A new study by Women in Informal Employment: Globalizing and Organizing (WIEGO) found that in an analysis of domestic workers, home-based workers, waste pickers and street vendors across 12 cities, home-based workers, predominantly women, were the hardest hit of the four sectors. By mid-2021, they had barely recovered two per cent of pre-pandemic median earnings. Broken local and global supply chains as a result of the pandemic impacted negatively on the demand for the goods and services they produced, limiting their ability to secure livelihoods.
Women in informal employment
Second, beyond the sector they work in, women are over-represented in informal or casual employment, making them cheaper and easier to lay off or at risk of losing their livelihoods. Informality has also left women out of the radar of labour market policies, as they are ineligible for unemployment insurance benefits or job preservation subsidies.

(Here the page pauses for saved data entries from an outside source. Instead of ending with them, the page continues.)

(** ** C3: the line offset *)

(** C3.  After a load that gets past the early returns and completes, the line
    offset is the minimum non-zero source line of the disassembly minus one;
    [lineForIndex] adds the offset to the row, so row 1 maps to that minimum
    and consecutive rows map to consecutive line numbers. *)
Theorem C3_line_offset build fs d m content m' mn :
  opens fs d m content →
  int_lines d →
  minimumOf (referencedLines d) mn →
  setDisassembly build fs d m = Returned m' →
  m_lineOffset m' = mn - 1
  ∧ (∀ r c, lineForIndex m' (Index r c) = r + m_lineOffset m')
  ∧ (∀ c, lineForIndex m' (Index 1 c) = mn)
  ∧ (∀ r c c', lineForIndex m' (Index (r + 1) c') = lineForIndex m' (Index r c) + 1).
Proof.
  intros Hopen Hint Hmin Hload.
  destruct (setDisassembly_returned _ _ _ _ _ _ Hopen Hload) as (_ & rows & _ & ->).
  unfold lineForIndex. simpl. rewrite (scan_min _ _ _ Hint Hmin).
  repeat split; intros; lia.
Qed.

Lemma C3_line_offset_witness :
  opens ex_fs ex_disassembly ex_fresh ex_text ∧
  int_lines ex_disassembly ∧
  minimumOf (referencedLines ex_disassembly) 5 ∧
  setDisassembly Debug ex_fs ex_disassembly ex_fresh = Returned ex_loaded ∧
  m_lineOffset ex_loaded = 5 - 1 ∧
  lineForIndex ex_loaded (Index 1 0) = 5.
Proof.
  assert (Hopen : opens ex_fs ex_disassembly ex_fresh ex_text) by by_evaluation.
  assert (Hint : int_lines ex_disassembly) by by_evaluation.
  assert (Hmin : minimumOf (referencedLines ex_disassembly) 5) by by_evaluation.
  assert (Hload : setDisassembly Debug ex_fs ex_disassembly ex_fresh = Returned ex_loaded)
    by (vm_compute; reflexivity).
  pose proof (C3_line_offset Debug ex_fs ex_disassembly ex_fresh ex_text ex_loaded 5
                Hopen Hint Hmin Hload) as (Hoff & _ & Hrow1 & _).
  split; [exact Hopen|]. split; [exact Hint|]. split; [exact Hmin|].
  split; [exact Hload|]. split; [exact Hoff | apply Hrow1].
Defined.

In India, where the informal economy is large, the economic losses due to Covid-19 have made these workers more vulnerable. The impact has been particularly devastating for women, who make up more than two-thirds of the urban female workforce. Existing research suggests that such economic shocks have profound implications for women not only in domains of income and employment but also ownership and control over assets, unpaid work, decision-making, and access to various resources required for well-being (food security and shelter) and autonomy.
Women and unpaid care
Third, measures like the closure of schools or restrictions to mobility exacerbate care demands within households. Throughout the Covid-19 pandemic, these have mostly been taken up by women, forcing some to extend their paid and unpaid hours to unsustainable levels, cut down on paid working hours or leave employment altogether.
Research from WIEGO also showed the differential impacts of this increase in unpaid care work across genders. 35 per cent of women reported an increase in unpaid care work, compared with only 22 per cent of men. This came as the result of childcare centre and school closures, preventing them from working or forcing them to reduce their working hours. Women who reported increased unpaid care work struggled more to work the same number of days and hours as before the pandemic in comparison to other workers.
Why Covid-19 recovery must be gender responsive
The issues discussed above feature in a new Research for Policy and Practice Report and are supported by the Covid-19 Responses for Equity (CORE) initiative of the International Development Research Centre (IDRC) and IDS. It provides solid evidence about the gendered impacts of Covid-19 and the ways ahead. The paper by WIEGO provides evidence about informal women workers, be they domestic workers, home-based workers, waste pickers or street vendors, indicating that recovery from the deleterious economic shock is far from complete.
Another research project, REBUILD, from the International Centre for Research on Women (ICRW) Asia, gives insights into the experiences of domestic workers and street vendors in New Delhi. And an African School of Economics (ASE) study focuses on the effect of Covid-19 containment policies in Benin, Burkina Faso and South Africa, revealing significant differences between the three countries, in particular in their effects on gender-based violence.
Based on these diagnostics, all three studies demand gender-responsive policies. Protecting women informal workers’ livelihoods, countering food insecurity, providing access to long term social protection and providing informal workers organisations’ the avenues for representation in key decision-making processes are key to preventing future economic shocks from exacerbating existing gender inequalities.
‘Why Covid-19 recovery must be gender-responsive’ and the evidence generated by the CORE research initiative will be discussed in an online event at 2pm (GMT) on the 24 March. This forms part of the sixty-sixth session of the Commission of the Status of Women, and is free to attend.